Comment Re:Itaniums is **NOT** RISC (Score 1) 225

Actually that's 4G address space in the original 68000.

The address registers were fully populated with 32 bits with the very first 68k. Only 24 address lines were actually connected (er, 23, was something odd with the odd addresses if I recall correctly), or 20 address lines in the 68008. Motorola (and Commodore, but NOT Apple) documentation said not to use the upper 8 bits of the address registers as they would one day be connected to address lines.

Lo and behold, the 68020 came out, and it had a full 32 address lines. Commodore's 32-bit clean code was validated, and Apple had to rush to fix code where they were using those "extra" bits as flags.

Also, the 68000, although only possessing a 16-bit-at-a-time ALU and 16 data lines, is effectively a full 32-bit architecture, just a bit pokey. It's lack of 32bit x 32bit = 64bit multiply was pointed out repeatedly by 386 programmers, but by and large, most high level programming languages even today don't support that. (usually they're limited to 32x32=32 or 64x64=64). Since it could do pretty much any 32 (op) 32 = 32 operation, you could write your high level code, and then expect it to be twice as fast on a 68020.

IBM should have used at least the 68008. It wasn't much bigger than an 8088 (used in the IBM PC and XT), being only a 44-pin DIP (vs 40-pin), and had full 68k functionality. The PC-AT could have then used the full-on 68000 instead of the 80286.

Comment Re:Itaniums is **NOT** RISC (Score 1) 225

I'd like to add to your comment that the x86 front end, although hideously ugly compared to say, the 68k mentioned above, acts basically as an instruction compression engine.

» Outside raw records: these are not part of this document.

Definition setItem (k : string) (v : jsstring) (σ : state) : state :=
  State (<[k := v]> (localStorage σ)) (products_store σ) (db_ok σ) (now σ) (pending σ).

Definition removeItem (k : string) (σ : state) : state :=
  State (delete k (localStorage σ)) (products_store σ) (db_ok σ) (now σ) (pending σ).

(** The end of a transaction: its writes are kept unless it was aborted. *)
Definition commit (t : txn) (σ : state) : state :=
  State (localStorage σ) (if failed t then products_store σ else written t)
    (db_ok σ) (now σ) (pending σ).

Definition enqueue (t : task) (σ : state) : state :=
  State (localStorage σ) (products_store σ) (db_ok σ) (now σ) (pending σ ++ [t]).

Definition initDB (σ : state) : result unit :=
  if db_ok σ then Ok () else Throw OpenError.

(** [!item] for what [getItem] returned: absent or empty. *)
Definition present (item : option jsstring) : option jsstring :=
  match item with
  | Some (c :: s) => Some (c :: s)
  | _ => None
  end.

(** *** [ProductCache] *)

(** [{ ...product, _cached_at: timestamp, _hash: generateHash(product) }] *)
Definition cached_record (timestamp : Z) (product : json) : record :=
  obj_set (str "_hash") (JStr (generateHash product))
    (obj_set (str "_cached_at") (JNum timestamp) (spread product)).

(** The [for] loop of [set]: the transaction as the loop leaves it, and
    whether [store.add] threw. *)
Fixpoint add_products (timestamp : Z) (products : list json) (t : txn)
  : txn * result unit :=
  match products with
  | [] => (t, Ok ())
  | product :: products' =>
      match store_add (cached_record timestamp product) t with
      | Ok t' => add_products timestamp products' t'
      | Throw e => (t, Throw e)
      end
  end.

(** [{ timestamp, count: products.length, hash }] *)
Definition products_meta (timestamp count : Z) (hash : jsstring) : json :=
  JObj [(str "timestamp", JNum timestamp); (str "count", JNum count);
        (str "hash", JStr hash)].

(** [ProductCache.set(products)] once the database has answered. *)
Definition set_task (products : list json) (σ : state) : state :=
  match initDB σ with
  | Throw _ => σ
  | Ok _ =>
      let timestamp := now σ in
      let hash := generateHash (JArr products) in
      let t := store_clear (Txn (products_store σ) false) in
      let '(t, added) := add_products timestamp products t in
      commit t
        (try_catch
           (_ ← added;
            Ok (setItem PRODUCTS_CACHE_KEY
                  (JSON_stringify
                     (products_meta timestamp (Z.of_nat (length products)) hash))
                  σ))
           (fun _ => σ))
  end.

(** [ProductCache.clear()] once the database has answered. *)
Definition clear_task (σ : state) : state :=
  match initDB σ with
  | Throw _ => σ
  | Ok _ =>
      removeItem PRODUCTS_CACHE_KEY
        (commit (store_clear (Txn (products_store σ) false)) σ)
  end.

Definition run_task (t : task) (σ : state) : state :=
  match t with
  | TSet products => set_task products σ
  | TClear => clear_task σ
  end.

(** The database serves the waiting calls, oldest first. *)
Definition flush (σ : state) : state :=
  fold_left (fun σ t => run_task t σ) (pending σ)
    (State (localStorage σ) (products_store σ) (db_ok σ) (now σ) []).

So you have all the advantages of dense CISC-y instructions with a powerful RISC engine under the hood. Memory is still expensive and very small --> is a cache huge? is it cheap? No, and no. CISC-style instructions pack more easily into those tiny spaces, making cache misses less often and less expensive.

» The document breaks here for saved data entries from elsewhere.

Lemma system_disks_loop_length (sys_block_path : string) (names acc acc' : list string)
    (t t' : Target World) :
  for_each names acc (λ disk_names device_name,
    let* is_partition :=
      check_if_file_exists (sys_block_path +:+ "/" +:+ device_name +:+ "/partition") in
    if is_partition then
      let* parent := readlink (sys_block_path +:+ "/" +:+ device_name +:+ "/..") in
      let* parent_device := of_result (Py.index (Py.split "/" parent) (-1)) in
      ret (disk_names ++ [parent_device])
    else ret (disk_names ++ [device_name])) t = (Ok acc', t') →
  length acc' = (length acc + length names)%nat.
Proof.
  revert acc t. induction names as [|n names IH]; intros acc t Hloop; simpl in Hloop.
  - apply ret_inv in Hloop as [<- _]. simpl. lia.
  - step Hloop acc1 t1 Hturn. apply IH in Hloop. rewrite Hloop. simpl.
    step Hturn is_partition t2 Hpart. destruct is_partition.
    + step Hturn parent t3 Hparent. step Hturn pd t4 Hpd. apply ret_inv in Hturn as [<- _].
      rewrite length_app. simpl. lia.
    + apply ret_inv in Hturn as [<- _]. rewrite length_app. simpl. lia.
Qed.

RISC didn't win. CISC didn't win. They both lost out to designs that can leverage the advantages of both.

Comment Re:Fuck parallel programming. (Score 4, Interesting) 134

Not entirely. One of the features of Sun's cancelled Rock CPU was something they called Thread Scout. The idea was to run one core ahead of another, skipping most computation, to pre-fault memory addresses.

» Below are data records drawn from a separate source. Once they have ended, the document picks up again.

(** An object is kept as its field list in enumeration order (the order of
    [JSON.stringify]): array-index names first, in ascending numeric order,
    then the other names in order of creation. *)
Fixpoint obj_put_index (n : N) (k : string) (v : Json)
         (fields : list (string * Json)) : list (string * Json) :=
  match fields with
  | [] => [(k, v)]
  | (k', v') :: rest =>
      match array_index k' with
      | Some n' =>
          if (n =? n')%N then (k, v) :: rest
          else if (n <? n')%N then (k, v) :: (k', v') :: rest
          else (k', v') :: obj_put_index n k v rest
      | None => (k, v) :: (k', v') :: rest
      end
  end.

Fixpoint obj_put_named (k : string) (v : Json) (fields : list (string * Json))
  : list (string * Json) :=
  match fields with
  | [] => [(k, v)]
  | (k', v') :: rest =>
      if String.eqb k' k then (k, v) :: rest else (k', v') :: obj_put_named k v rest
  end.

(** [obj[k] = v] with a string [v] on an object created by [{}]: assigning
    a string to [__proto__] reaches the inherited setter, which ignores
    it; any other name becomes (or updates) an own property. *)
Definition obj_set (k : string) (v : Json) (fields : list (string * Json))
  : list (string * Json) :=
  if (k =? "__proto__")%string then fields
  else
    match array_index k with
    | Some n => obj_put_index n k v fields
    | None => obj_put_named k v fields
    end.

(** [Headers.prototype.has]: the name is byte-lowercased and looked up among
    the stored names. *)
Definition Headers_has (hs : list (string * string)) (name : string) : bool :=
  existsb (fun kv => String.eqb (fst kv) (toLowerCase name)) hs.

Definition CRLF : string := String "013" (String "010" EmptyString).

Definition js_number (n : option Z) : Json :=
  match n with Some z => JNum z | None => JNaN end.

(** Certificate verification, which [tls.connect] performs unless it is
    given [rejectUnauthorized: false]: the error it ends the handshake
    with at instant [t], if any.  The validity period is compared at the
    granularity of a second, the not-after second itself being expired. *)
Definition verification_error (env : Env) (cert : Certificate) (trusted : bool)
           (t : Z) : option string :=
  if negb trusted then Some (verify_error env cert)
  else
    match Date_parse env (valid_from cert) with
    | Some f =>
        if t <? f then Some "certificate is not yet valid"
        else match Date_parse env (valid_to cert) with
             | Some v => if v <=? t then Some "certificate has expired" else None
             | None => None
             end
    | None =>
        match Date_parse env (valid_to cert) with
        | Some v => if v <=? t then Some "certificate has expired" else None
        | None => None
        end
    end.

(** What a TLS socket with verification on emits, given what the peer
    does from instant [t0] on: a completed handshake whose certificate
    fails verification becomes an 'error', and 'secureConnect' is emitted
    for verified certificates only. *)
Fixpoint verified (env : Env) (t0 : Z) (script : Script) : Script :=
  match script with
  | [] => []
  | (d, ev) :: rest =>
      let t := t0 + Z.of_N d in
      match ev with
      | EvSecureConnect cert trusted =>
          match verification_error env cert trusted t with
          | Some msg => (d, EvError msg) :: verified env t rest
          | None => (d, ev) :: verified env t rest
          end
      | _ => (d, ev) :: verified env t rest
      end
  end.

(** [socket.connect] accepts ports [0 .. 65535] and throws on anything else. *)
Definition legal_port (p : option Z) : bool :=
  match p with
  | Some n => (0 <=? n) && (n <? 65536)
  | None => false
  end.

(** ** engine.ts: [NetworkEngine] *)

Module NetworkEngine.
Section Engine.

Variable env : Env.
Local Open Scope async_scope.

(** [success(data, grade)], with the clock reading of [new Date()] last. *)
Definition success (data : Json) (grade : option string) (t : Z) : ToolResult :=
  {| status := status_success; timestamp := t; data := Some data;
     message := None; grade := grade |}.

(** [error(error)]: the message of an [Error], [String(error)] otherwise. *)
Definition error (e : Thrown) (t : Z) : ToolResult :=
  let message := match e with ErrorObj m => m | StrVal s => s end in
  {| status := status_error; timestamp := t; data := None;
     message := Some message; grade := None |}.

(** *** Network primitives *)

Definition dns (op : DnsOp) (name : string) : Async Json :=
  fun w =>
    let '(lat, r) := dns_lookup env (length (io_log w)) op name in
    match r with
    | inl v => Fulfilled v (started (io_dns op name) lat w)
    | inr e => Rejected e (started (io_dns op name) lat w)
    end.

Definition fetch (url : string) (method : string) : Async Response :=
  fun w =>
    match http_fetch env (length (io_log w)) url with
    | fetch_ok lat res => Fulfilled res (started (io_fetch method url) lat w)
    | fetch_fail lat e => Rejected e (started (io_fetch method url) lat w)
    | fetch_never => Pending (started (io_fetch method url) 0 w)
    end.

(** [new Promise(resolve => { const socket = new net.Socket(); ...;
    socket.connect(port, host, ...); ... })] *)
Definition net_socket (L : Listeners) (port : option Z) (host : string)
  : Async ToolResult :=
  fun w =>
    if legal_port port then
      let w1 := started (io_tcp port host) 0 w in
      match promise_of L (tcp_peer env (length (io_log w)) port host) (clock w) with
      | Some (t, r) => Fulfilled r {| clock := t; io_log := io_log w1 |}
      | None => Pending w1
      end
    else Rejected (ErrorObj (bad_port_message env port)) w.

(** [new Promise(resolve => { const socket = tls.connect(443, host,
    { servername: host }, ...); ... })]: no [rejectUnauthorized] is passed,
    so verification is on. *)
Definition tls_connect (L : Listeners) (host : string) : Async ToolResult :=
  fun w =>
    let w1 := started (io_tls 443 host) 0 w in
    match promise_of L (verified env (clock w) (tls_peer env (length (io_log w)) host))
                     (clock w) with
    | Some (t, r) => Fulfilled r {| clock := t; io_log := io_log w1 |}
    | None => Pending w1
    end.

That was done back in the days with the original 68000. They were put in tandem in some machines, and one processor ran slightly ahead of the other. If it hit a bus fault, the second 68000 was used to recover, as the original 68K could not recover normally from a bus fault. Obviously this was not for performance purposes, but rather for reliability, but it's amazingly similar.

The oh-ten could recover from bus faults, and the 020 had a full-scale (although external) MMU option, so the technique ceased to be used.

Comment Re:and it's thwarted with...... (Score 1) 384

Canada is getting this way, at least with the large providers. I think Bell tops out at 75 gigs/month on a Fibe 25 connection (25mbit/sec down, 7mbit/sec up). I think you can eat that up in a single standard work shift.

Of course, I've had a connection with them solidly since 1998, and my grandfathered plan is an actual unlimited data plan, but that means I can't upgrade to a Fibe25 connection (without paying a lot of money for their "data insurance", which is still less than unlimited even if you buy it three times) as I'd have to cancel the old contract.

Bell Fibe 25 pricing
Rogers pricing
(Rogers "Extreme" internet is similar to Fibe 25, although upload speeds are 1/7th as fast..)

Comment Re:I suspect drying one load of clothes takes more (Score 0) 219

That's correct. My potato-heating i7 920 draws 110-ish watts while idle (two hard drives, one GTX470), but over 350W when gaming with high CPU/GPU usage.

I figure it's a better way of heating the apartment than the electric-based heating we have, as it actually does useful work with the electricity whereas the heater is ONLY producing heat.